Not too long after being in the water, a wave caught me. When my head came above the water surface — I didn’t see a thing.
Everything was a blur. Water was shoulder level and the waves continued to flow.
Why did I think wearing glasses during surfing was a good idea?
In a gigantic ocean, barely seeing, and looking for your slightly golden sand-colored glasses? That’s the definition of pointless if you ask me.
Out of the warm water, feeling vulnerable and lost, because I couldn’t see much and my phone was broken. Not that that last part really mattered because travel friends were here, and the home front couldn’t change anything anyway, but it felt unreachable like it does in nightmares.
Perhaps some people have a better way of dealing with not being able to see. I have always found it scary that my eyesight is becoming less and less, appreciating the sense of seeing so much.
I sat at the beach for a while. Not knowing what to do. I couldn’t drive back, that would be extremely irresponsible.
I’d probably drive 10 km an hour and still have an accident. Waiting for my friends to be done with their course was the wisest thing I could think of. I tried to relax and take in the warmth and the presence of people.
Then, after an hour, in the vague pastel-colored distance, a man walks from the water, holding his hand in the air to draw attention.
I vaguely saw how a scene evolved and slowly blurry faces turned toward me. Some people on the beach knew I lost my glasses.
This dear man accidentally stepped on my glasses and found them. Thank you!!
That’s right — in the midst of the Indian Ocean. An hour after losing them. And, above all, they were still in one piece! Honestly, what are the odds!
I bought him and the whole table of friends he was with a drink and hugged him and cried out of thankfulness and joy.

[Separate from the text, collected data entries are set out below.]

Definition merge_timeout (r : ConntrackRecord) (now : Time) (v : RuntimeSession) : RuntimeSession :=
  if pr_Timeout (cr_Presence r)
  then drop_missing "timeout" v <| rs_ExpiresAt := Some (now + cr_Timeout r) |> else v.

Definition merge_state (r : ConntrackRecord) (now : Time) (m : Merge) : Merge :=
  let '(v, changed) := m in
  let '(v, changed) :=
    if negb (bool_decide (cr_TCPState r = "")) && negb (bool_decide (stateFor r = rs_State v))
    then (v <| rs_State := stateFor r |> <| rs_LastSeen := now |>, true) else (v, changed) in
  if cr_SeenReply r && bool_decide (rs_State v = SessionNew)
  then (v <| rs_State := SessionEstablished |> <| rs_LastSeen := now |>, true) else (v, changed).

Definition merge_mark (r : ConntrackRecord) (m : Merge) : Merge :=
  let '(v, changed) := m in
  if pr_Mark (cr_Presence r) then
    let '(v, changed) :=
      if negb (rs_KernelMark v =? cr_Mark r)
      then (v <| rs_KernelMark := cr_Mark r |> <| rs_KernelEpoch := u16 (Z.shiftr (cr_Mark r) 20) |>
              <| rs_KernelCacheVerified := false |>, true)
      else (v, changed) in
    (drop_missing "mark" v, changed)
  else (v, changed).

(** The last block: completeness, and whether the quality record moved. *)
Definition merge_quality (old : SessionQuality) (m : Merge) : Merge :=
  let '(v, changed) := m in
  let v := if bool_decide (sq_MissingFields (rs_Quality v) = [])
           then v <| rs_Quality ::= fun q => q <| sq_TrackingStatus := TrackingComplete |> |> else v in
  let q := rs_Quality v in
  (v, changed || negb (bool_decide (length (sq_MissingFields q) = length (sq_MissingFields old))) ||
      negb (bool_decide (sq_TrackingStatus q = sq_TrackingStatus old)) ||
      negb (bool_decide (sq_IdentityConfidence q = sq_IdentityConfidence old))).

On the last day of the surfing course I — obviously — made sure to wear contacts. The sun was so bright during those days that we had to squint our eyes constantly. We had wrinkles drawn by the sun.

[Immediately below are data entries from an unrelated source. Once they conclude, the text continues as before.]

Lemma newSession_spec id record identity now :
  rs_SessionID (newSession id record identity now) = id /\ rs_Identity (newSession id record identity now) = identity /\
  rs_OriginalTuple (newSession id record identity now) = cr_OriginalTuple record /\
  rs_Revision (newSession id record identity now) = 1.
Proof. unfold newSession. by destruct (counterPresence _). Qed.

Lemma inv_createLocked s record identity now cc : store_inv s -> store_inv (createLocked s record identity now cc).1.
Proof.
  intros [Hlim Hself Halias Htup Hident Hct Hretry Hsize Hc Ht Hact Hrev]. unfold createLocked.
  case_if; [by constructor|]. set (id := if bool_decide _ then _ else _).
  assert (Hne : id <> "") by (unfold id; by case_if). clearbody id. split_bool. simpl.
  set (P := fun i => live s i \/ i = id).
  destruct (remember_spec P s id identity) as (m1 & l1 & m2 & l2 & -> & H1 & H2);
    [naive_solver | by right | (eapply owner_inv_weaken; [|done]; by left).. |].
  destruct (indexLocked _ _) as [s' v'] eqn:E.
  apply index_spec in E as (m & -> & Ht' & q & ->); [|naive_solver|done].
  assert (HP : forall (s' : RuntimeStore) w i, byID s' = <[id := w]> (byID s) -> P i -> live s' i).
  { intros s' w i E Hi. unfold live. rewrite E, lookup_insert_is_Some'. destruct Hi as [? | ->]; auto. }
  destruct (newSession_spec id record identity now) as (Eid & _ & _ & Er). rewrite Eid in *.
  set (w := newSession id record identity now <| rs_Quality := q |>).
  assert (Hgoal : forall st, stat_Active st = u64 (Z.of_nat (size (<[id := w]> (byID s)))) ->
    store_inv (mkRuntimeStore (<[id := w]> (byID s)) m1 m2 m
      (<[id := session_aliases (MaxAliases (limits s)) w]> (aliasesBySession s)) l1 l2 (closed s) (tombstones s)
      (expiryRetryAfter s) (limits s) (baseHistoryMax s) (baseHistoryTTL s) (inc64 (revision s)) st));
    [|apply Hgoal; done].
  intros st Hst. constructor; simpl; try done.
  - intros i x. rewrite lookup_insert. case_decide; [|apply Hself]. intros [= <-]. subst i. split; [exact Eid | done].
  - by rewrite fmap_insert, Halias.
  - eapply owner_inv_weaken; [|exact H1]. intros i. by apply (HP _ w i).
  - eapply owner_inv_weaken; [|exact H2]. intros i. by apply (HP _ w i).
  - intros i Hi. apply (HP _ w i); [done|]. left. exact (Hretry i Hi).
  - rewrite map_size_insert. revert Hsize Heqb. generalize (size (byID s)). intros n Hn Hlt. case_match; unfold Datatypes.id; lia.
  - apply map_Forall_insert_2; [|done]. change (rs_Revision w) with (rs_Revision (newSession id record identity now)). lia.
Qed.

And yes, those glasses you see on my profile picture, they’re still the same pair I lost and were found that day, June 2017.
When I went to get the lenses renewed last year because my prescription changed, the optometrist told me that she didn’t expect this frame to last very long and that I’d better get a different one.
Well, I giggled to myself, this frame survived a lot. I’m sure it can last a few more years.